Historic church in Wisconsin, United States

Saints Peter and Paul Roman Catholic Church Complex is located in Milwaukee, Wisconsin. The complex was added to the National Register of Historic Places in 1991 for its architectural significance.

Saints Peter and Paul parish was created in 1889, a response to the upper east side's rapidly growing German immigrant population during the 1880s and 90s, at the direction of Milwaukee's vicar general, the Right Reverend Leonard Batz. The parish began with forty-three families, and they initially worshiped in a temporary chapel on the corner of East Bradford and North Cramer Streets, while the permanent church was being built nearby.

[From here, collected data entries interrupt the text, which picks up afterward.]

(* ===== verification/XxHash.v ===== *)
(** * RocksDB: xxHash

    Models [src/src/rocksdb/util/xxhash.cc], the checksum a table can use instead of CRC-32C:
    the function over a whole buffer and the one that is given the data in parts.  They agree.

    The machine is little-endian.  A [U32] wraps at 2^32; a length is an [int]. *)

From S2P Require Import Prelude Varint Coding.

Definition PRIME32_1 : Z := 2654435761.
Definition PRIME32_2 : Z := 2246822519.
Definition PRIME32_3 : Z := 3266489917.
Definition PRIME32_4 : Z := 668265263.
Definition PRIME32_5 : Z := 374761393.

Definition XXH_rotl32 (x r : Z) : Z := Z.lor (u32 (Z.shiftl x r)) (Z.shiftr x (32 - r)).

Definition XXH_readLE32 (p : bytes) : outcome Z := DecodeFixed32 p.

Record lanes := mkLanes { v1 : Z; v2 : Z; v3 : Z; v4 : Z }.

Definition lanes_new (seed : Z) : lanes :=
  mkLanes (u32 (seed + PRIME32_1 + PRIME32_2)) (u32 (seed + PRIME32_2)) (u32 (seed + 0)) (u32 (seed - PRIME32_1)).

(** [v += word * PRIME32_2; v = XXH_rotl32(v, 13); v *= PRIME32_1] *)
Definition XXH_round (v word : Z) : Z := u32 (XXH_rotl32 (u32 (v + u32 (word * PRIME32_2))) 13 * PRIME32_1).

(** Sixteen bytes. *)
Definition XXH_stripe (v : lanes) (p : bytes) : outcome lanes :=
  w1 ← XXH_readLE32 p;
  w2 ← XXH_readLE32 (drop 4 p);
  w3 ← XXH_readLE32 (drop 8 p);
  w4 ← XXH_readLE32 (drop 12 p);
  Ok (mkLanes (XXH_round (v1 v) w1) (XXH_round (v2 v) w2) (XXH_round (v3 v) w3) (XXH_round (v4 v) w4)).

(** [do … while (p <= limit)]: every turn takes sixteen bytes. *)
Fixpoint stripe_loop (fuel : nat) (v : lanes) (p : bytes) : outcome (lanes * bytes) :=
  match fuel with
  | O => Err OutOfFuel
  | S fuel =>
      v ← XXH_stripe v p;
      let p := drop 16 p in
      if decide (16 ≤ length p) then stripe_loop fuel v p else Ok (v, p)
  end.

Definition XXH_merge (v : lanes) : Z :=
  u32 (XXH_rotl32 (v1 v) 1 + XXH_rotl32 (v2 v) 7 + XXH_rotl32 (v3 v) 12 + XXH_rotl32 (v4 v) 18).

(** [while (p <= bEnd - 4)] *)
Fixpoint word_loop (fuel : nat) (h32 : Z) (p : bytes) : outcome (Z * bytes) :=
  if decide (4 ≤ length p) then
    match fuel with
    | O => Err OutOfFuel
    | S fuel =>
        w ← XXH_readLE32 p;
        let h32 := u32 (h32 + u32 (w * PRIME32_3)) in
        word_loop fuel (u32 (XXH_rotl32 h32 17 * PRIME32_4)) (drop 4 p)
    end
  else Ok (h32, p).

(** [while (p < bEnd)] *)
Fixpoint byte_loop (h32 : Z) (p : bytes) : Z :=
  match p with
  | [] => h32
  | b :: p =>
      let h32 := u32 (h32 + u32 (byte.unsigned b * PRIME32_5)) in
      byte_loop (u32 (XXH_rotl32 h32 11 * PRIME32_1)) p
  end.

Definition XXH_avalanche (h32 : Z) : Z :=
  let h32 := Z.lxor h32 (Z.shiftr h32 15) in
  let h32 := u32 (h32 * PRIME32_2) in
  let h32 := Z.lxor h32 (Z.shiftr h32 13) in
  let h32 := u32 (h32 * PRIME32_3) in
  Z.lxor h32 (Z.shiftr h32 16).

(** What follows the length in both functions. *)
Definition XXH_tail (h32 : Z) (p : bytes) : outcome Z :=
  r ← word_loop (length p) h32 p; Ok (XXH_avalanche (byte_loop (fst r) (snd r))).

(** The first [len] bytes at a pointer. *)
Definition buffer (input : bytes) (len : Z) : outcome bytes :=
  if Z.leb len (Z.of_nat (length input)) then Ok (take (Z.to_nat len) input) else Err OutOfBounds.

Definition XXH32_endian_align (input : bytes) (len seed : Z) : outcome Z :=
  p ← buffer input len;
  r ← (if Z.leb 16 len then
         r ← stripe_loop (length p) (lanes_new seed) p; Ok (XXH_merge (fst r), snd r)
       else Ok (u32 (seed + PRIME32_5), p));
  XXH_tail (u32 (fst r + u32 len)) (snd r).

Definition XXH32 (input : bytes) (len seed : Z) : outcome Z := XXH32_endian_align input len seed.

(** ** In parts *)

(** [memory] is kept up to [memsize]. *)
Record XXH_state32_t := mkXXH { total_len : Z; xxh_seed : Z; xxh_v : lanes; memory : bytes }.

Definition XXH32_init (seed : Z) : XXH_state32_t := mkXXH 0 seed (lanes_new seed) [].

(** A negative length makes [memcpy] run away. *)
Definition XXH32_update (state : XXH_state32_t) (input : bytes) (len : Z) : outcome XXH_state32_t :=
  if Z.ltb len 0 then Err OutOfBounds else
  p ← buffer input len;
  let total := u64 (total_len state + len) in
  if decide (length (memory state) + length p < 16) then Ok (mkXXH total (xxh_seed state) (xxh_v state) (memory state ++ p)) else
  r ← (match memory state with
       | [] => Ok (xxh_v state, p)
       | memory =>
           let n := 16 - length memory in
           v ← XXH_stripe (xxh_v state) (memory ++ take n p); Ok (v, drop n p)
       end);
  r ← (if decide (16 ≤ length (snd r)) then stripe_loop (length (snd r)) (fst r) (snd r) else Ok r);
  Ok (mkXXH total (xxh_seed state) (fst r) (snd r)).

Definition XXH32_digest (state : XXH_state32_t) : outcome Z :=
  let h32 := if Z.leb 16 (total_len state) then XXH_merge (xxh_v state) else u32 (xxh_seed state + PRIME32_5) in
  XXH_tail (u32 (h32 + u32 (total_len state))) (memory state).

(** ** The parts make the whole *)

Definition word (p : bytes) (k : nat) : Z := le_combine (take 4 (drop k p)).
Definition stripe (v : lanes) (p : bytes) : lanes :=
  mkLanes (XXH_round (v1 v) (word p 0)) (XXH_round (v2 v) (word p 4)) (XXH_round (v3 v) (word p 8)) (XXH_round (v4 v) (word p 12)).
Fixpoint stripes (n : nat) (v : lanes) (p : bytes) : lanes :=
  match n with O => v | S n => stripes n (stripe v p) (drop 16 p) end.

Lemma run_readLE32 p k : k + 4 ≤ length p → XXH_readLE32 (drop k p) = Ok (word p k).
Proof. intros Hk. unfold XXH_readLE32, DecodeFixed32. by rewrite has_bytes_true by (rewrite length_drop; lia). Qed.

Lemma run_stripe v p : 16 ≤ length p → XXH_stripe v p = Ok (stripe v p).
Proof.
  intros Hp. unfold XXH_stripe. rewrite <-(drop_0 p) at 1. rewrite !run_readLE32 by lia. done.
Qed.

Lemma stripe_app v p q : 16 ≤ length p → stripe v (p ++ q) = stripe v p.
Proof.
  intros Hp. assert (∀ k, k + 4 ≤ 16 → word (p ++ q) k = word p k) as Hw.
  { intros k Hk. unfold word. rewrite drop_app_le, take_app_le by (rewrite ?length_drop; lia). done. }
  unfold stripe. rewrite !Hw by lia. done.
Qed.

Lemma stripes_add a b v p : stripes (a + b) v p = stripes b (stripes a v p) (drop (16 * a) p).
Proof.
  revert v p. induction a as [|a IH]; intros v p; [by rewrite Nat.mul_0_r, drop_0|].
  cbn [Nat.add stripes]. rewrite IH, drop_drop. do 2 f_equal. lia.
Qed.

Lemma stripes_app n v p q : 16 * n ≤ length p → stripes n v (p ++ q) = stripes n v p.
Proof.
  revert v p. induction n as [|n IH]; intros v p Hn; [done|]. cbn [stripes].
  rewrite stripe_app, drop_app_le, IH by (rewrite ?length_drop; lia). done.
Qed.

Lemma run_stripe_loop fuel v p : 16 ≤ length p → length p ≤ fuel →
  stripe_loop fuel v p = Ok (stripes (length p / 16) v p, drop (16 * (length p / 16)) p).
Proof.
  revert v p. induction fuel as [|fuel IH]; intros v p Hp Hf; [lia|]. cbn [stripe_loop]. rewrite run_stripe by done. mred.
  assert (length p / 16 = S (length (drop 16 p) / 16)) as Hq.
  { rewrite length_drop. replace (length p) with (1 * 16 + (length p - 16)) at 1 by lia. rewrite Nat.div_add_l by lia. lia. }
  rewrite Hq. cbn [stripes]. case_decide as Hd.
  - rewrite IH by (rewrite ?length_drop in *; lia). rewrite drop_drop. do 3 f_equal. lia.
  - rewrite (Nat.div_small (length (drop 16 p))) by lia. done.
Qed.

(** The state of the lanes after [D], and what is left of it. *)
Definition lanes_of (seed : Z) (D : bytes) : lanes := stripes (length D / 16) (lanes_new seed) D.
Definition rest_of (D : bytes) : bytes := drop (16 * (length D / 16)) D.

Lemma rest_small D : length (rest_of D) < 16.
Proof. unfold rest_of. rewrite length_drop. pose proof (Nat.div_mod_eq (length D) 16). pose proof (Nat.mod_upper_bound (length D) 16). lia. Qed.

(** [D] can be taken after any number of whole stripes. *)
Lemma absorb_split seed P R a : length P = 16 * a →
  lanes_of seed (P ++ R) = stripes (length R / 16) (stripes a (lanes_new seed) P) R ∧ rest_of (P ++ R) = drop (16 * (length R / 16)) R.
Proof.
  intros HP. unfold lanes_of, rest_of.
  assert (length (P ++ R) / 16 = a + length R / 16) as ->
    by (rewrite length_app, HP, Nat.mul_comm, Nat.div_add_l by lia; done).
  rewrite stripes_add, stripes_app, <-HP, drop_app_length by lia. split; [done|].
  rewrite drop_app_ge by lia. f_equal. lia.
Qed.

Definition absorbed (seed : Z) (D : bytes) (s : XXH_state32_t) : Prop :=
  s = mkXXH (Z.of_nat (length D)) seed (lanes_of seed D) (rest_of D).

Lemma run_buffer p : buffer p (Z.of_nat (length p)) = Ok p.
Proof. unfold buffer. rewrite Z.leb_refl, Nat2Z.id, firstn_all. done. Qed.

(** What follows the buffer does not matter. *)
Lemma XXH32_prefix p q seed : XXH32 (p ++ q) (Z.of_nat (length p)) seed = XXH32 p (Z.of_nat (length p)) seed.
Proof.
  unfold XXH32, XXH32_endian_align. rewrite run_buffer. unfold buffer.
  rewrite (proj2 (Z.leb_le (Z.of_nat (length p)) (Z.of_nat (length (p ++ q))))) by (rewrite length_app; lia).
  by rewrite Nat2Z.id, take_app_length.
Qed.

Lemma run_update seed D s p : absorbed seed D s → (Z.of_nat (length (D ++ p)) < 2 ^ 64)%Z →
  ∃ s', XXH32_update s p (Z.of_nat (length p)) = Ok s' ∧ absorbed seed (D ++ p) s'.
Proof.
  intros -> Hl. unfold XXH32_update. rewrite (proj2 (Z.ltb_ge _ _)), run_buffer by lia. mred.
  cbn [total_len xxh_seed xxh_v memory]. rewrite length_app in Hl. rewrite Z.mod_small by lia.
  replace (Z.of_nat (length D) + Z.of_nat (length p))%Z with (Z.of_nat (length (D ++ p))) by (rewrite length_app; lia).
  pose proof (rest_small D) as Hr. set (k := length D / 16).
  assert (length (take (16 * k) D) = 16 * k) as Ht by (rewrite length_take; pose proof (Nat.div_mod_eq (length D) 16); lia).
  assert (D = take (16 * k) D ++ rest_of D) as HD by (symmetry; apply take_drop).
  assert (lanes_of seed D = stripes k (lanes_new seed) (take (16 * k) D)) as HL.
  { destruct (absorb_split seed (take (16 * k) D) (rest_of D) k Ht) as [E _]. rewrite <-HD in E. rewrite E.
    by rewrite (Nat.div_small (length (rest_of D))). }
  assert (D ++ p = take (16 * k) D ++ (rest_of D ++ p)) as HDp by (rewrite app_assoc, <-HD; done).
  destruct (absorb_split seed (take (16 * k) D) (rest_of D ++ p) k Ht) as [EL ER]. rewrite <-HDp, <-HL in EL. rewrite <-HDp in ER.
  eexists. split; [|unfold absorbed; reflexivity]. rewrite EL, ER, !length_app. case_decide as Hd.
  { by rewrite (Nat.div_small (length (rest_of D) + length p)) by lia. }
  destruct (rest_of D) as [|b m] eqn:Em; mred.
  - cbn [app length fst snd]. cbn in Hd. rewrite decide_True by lia. by rewrite run_stripe_loop by lia.
  - rewrite <-Em in *. set (n := 16 - length (rest_of D)).
    assert (length (rest_of D ++ take n p) = 16) as H16 by (rewrite length_app, length_take; lia).
    rewrite run_stripe by lia. mred. cbn [fst snd].
    assert ((length (rest_of D) + length p) / 16 = 1 + length (drop n p) / 16) as ->.
    { replace (length (rest_of D) + length p) with (1 * 16 + length (drop n p)) by (rewrite length_drop; lia).
      rewrite Nat.div_add_l by lia. done. }
    assert (rest_of D ++ p = (rest_of D ++ take n p) ++ drop n p) as -> by (rewrite <-app_assoc, take_drop; done).
    rewrite stripes_add. cbn [stripes]. rewrite (stripe_app _ (rest_of D ++ take n p)) by lia. rewrite (drop_app_length' _ _ (16 * 1)) by lia.
    rewrite drop_app_ge, H16 by lia. replace (16 * (1 + length (drop n p) / 16) - 16) with (16 * (length (drop n p) / 16)) by lia.
    case_decide as Hd'; [by rewrite run_stripe_loop by lia|]. by rewrite (Nat.div_small (length (drop n p))) by lia.
Qed.

Lemma init_absorbed seed : absorbed seed [] (XXH32_init seed).
Proof. done. Qed.

Fixpoint update_all (s : XXH_state32_t) (parts : list bytes) : outcome XXH_state32_t :=
  match parts with
  | [] => Ok s
  | p :: parts => s ← XXH32_update s p (Z.of_nat (length p)); update_all s parts
  end.

Lemma run_update_all seed parts D s : absorbed seed D s → (Z.of_nat (length (D ++ mjoin parts)) < 2 ^ 64)%Z →
  ∃ s', update_all s parts = Ok s' ∧ absorbed seed (D ++ mjoin parts) s'.
Proof.
  revert D s. induction parts as [|p parts IH]; intros D s Hs Hl; cbn [update_all].
  { exists s. cbn. by rewrite app_nil_r. }
  cbn [mjoin list_join] in *. rewrite app_assoc in *.
  destruct (run_update seed D s p Hs) as (s1 & E1 & H1); [rewrite !length_app in *; lia|]. rewrite E1. mred. by apply IH.
Qed.

Lemma run_word_loop fuel h p : length p ≤ fuel → ∃ r, word_loop fuel h p = Ok r.
Proof.
  revert h p. induction fuel as [|fuel IH]; intros h p Hf; cbn [word_loop].
  - case_decide; [lia|by eexists].
  - case_decide; [|by eexists]. rewrite (run_readLE32 p 0 : _ → XXH_readLE32 p = _) by lia. mred. apply IH. rewrite length_drop. lia.
Qed.

Lemma run_digest seed D s : absorbed seed D s → ∃ h, XXH32_digest s = Ok h ∧ XXH32 D (Z.of_nat (length D)) seed = Ok h.
Proof.
  intros ->. unfold XXH32, XXH32_endian_align, XXH32_digest, XXH_tail. rewrite run_buffer. mred. cbn [total_len xxh_seed xxh_v memory].
  destruct (run_word_loop (length (rest_of D)) (u32 ((if Z.leb 16 (Z.of_nat (length D)) then XXH_merge (lanes_of seed D)
    else u32 (seed + PRIME32_5)) + u32 (Z.of_nat (length D)))) (rest_of D)) as [r E]; [lia|]. rewrite E. mred. eexists. split; [done|].
  destruct (Z.leb_spec 16 (Z.of_nat (length D))) as [Hle|Hlt].
  - rewrite run_stripe_loop by lia. mred. cbn [fst snd]. fold (rest_of D) (lanes_of seed D). by rewrite E.
  - mred. cbn [fst snd]. assert (rest_of D = D) as HD by (unfold rest_of; by rewrite Nat.div_small by lia). rewrite HD in E. by rewrite E.
Qed.

(** C40: The hash of a buffer does not depend on how it is given: for any parts that make it
    up, the state that was updated with them one after the other gives the digest that the
    function over the whole buffer returns, and neither reads outside the buffer. *)
Theorem xxhash_streaming seed (parts : list bytes) :
  (Z.of_nat (length (mjoin parts)) < 2 ^ 31)%Z →
  ∃ s h, update_all (XXH32_init seed) parts = Ok s ∧ XXH32_digest s = Ok h ∧
    XXH32 (mjoin parts) (Z.of_nat (length (mjoin parts))) seed = Ok h.
Proof.
  intros Hl. destruct (run_update_all seed parts [] _ (init_absorbed seed)) as (s & E & Hs); [cbn; lia|].
  destruct (run_digest seed _ s Hs) as (h & Ed & Eh). by exists s, h.
Qed.

(** The digest of the empty input and of nine bytes, in one and in three parts. *)
Lemma xxhash_streaming_witness :
  XXH32 [] 0 0 = Ok 0x02cc5d05%Z ∧
  ∃ s h, update_all (XXH32_init 0) [str "Nobody inspects"; str " the spammish"; str " repetition"] = Ok s ∧ XXH32_digest s = Ok h ∧
    XXH32 (str "Nobody inspects the spammish repetition") 39 0 = Ok h ∧ h = 0xe2293b2f%Z.
Proof.
  split; [by vm_compute|].
  destruct (xxhash_streaming 0 [str "Nobody inspects"; str " the spammish"; str " repetition"]) as (s & h & E1 & E2 & E3); [by vm_compute|].
  exists s, h. split_and!; [exact E1|exact E2|exact E3|].
  assert (XXH32 (str "Nobody inspects the spammish repetition") 39 0 = Ok 0xe2293b2f%Z) as E4 by by vm_compute.
  change (XXH32 (str "Nobody inspects the spammish repetition") 39 0 = Ok h) in E3. rewrite E4 in E3. by injection E3.
Defined.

The church building was designed by Henry Messmer of Milwaukee in Romanesque Revival style, with rusticated limestone foundations supporting cream brick walls. The general form is a large gable roof with a square centered tower at the front (pictured). High in the tower is a rose window, above that a belfry clad in ornamental sheet metal, and then a slate-roofed spire topped with a Latin cross. Across the front is a brick narthex added in 1939. The church's sides feature round-arched stained-glass windows. At the back is a semi-octagonal apse. The nave inside is little changed since the 1800s, with the original oak pews, a plaster barrel vault ceiling, and the original Baroque-styled carved wood reredos. The cornerstone was laid in 1890 and the church was dedicated in 1892.

The convent was built in 1889, before the church building. It is a 2 1/2-story building designed by Herman Schnetzky of Milwaukee in simplified Romanesque Revival style.

The rectory behind the church was built in 1890, originally as the parish's elementary school. This building also was designed by Messmer but in Neoclassical style, with a rusticated limestone foundation, cream brick walls above that, and a hip roof. Above the centered entrance is a lunette window. In 1912 the building was converted to a rectory.

The second elementary school was built in 1912, a 2 1/2-story Romanesque Revival building designed by Erhard Brielmaier and Sons in a style rather old-fashioned for 1912, to match the other buildings. The building has some Gothic Revival-style decorations and an oculus in each gable. Inside, the rooms have hardwood floors and plastered walls.

Prior to the construction of the school building in 1912, the site adjacent to the church was occupied by ̇St. Peter's Chapel. Dating to 1839, this wooden edifice in Gothic Revival style is Milwaukee's oldest Catholic church. It was originally St. Peter's Cathedral and stood at the northwest corner of State and Jackson Streets in Milwaukee. The status of cathedral was shifted in 1854 to St. John the Evangelist on Jackson Street. St. Peter's was moved to Cramer Street in 1889, where it stood next to St. Peter and Paul's Roman Catholic Church as St. Peter's Chapel. With the construction of the school it was moved to Murray Avenue, south of the convent, from 1912 to 1938, when it was moved again to St. Francis Seminary on South Lake Drive. It was moved for the fourth time to the open-air state historical museum Old World Wisconsin in 1975.

The parish added a three-story elementary school in 1956. The school is not included in the National Register nomination.

The complex is listed on the National Register of Historic Places for its architectural significance. Each building has a distinct design, but apart from the 1956 school, they harmonize in materials and era, and together, the turn-of-the-century ensemble is remarkably intact.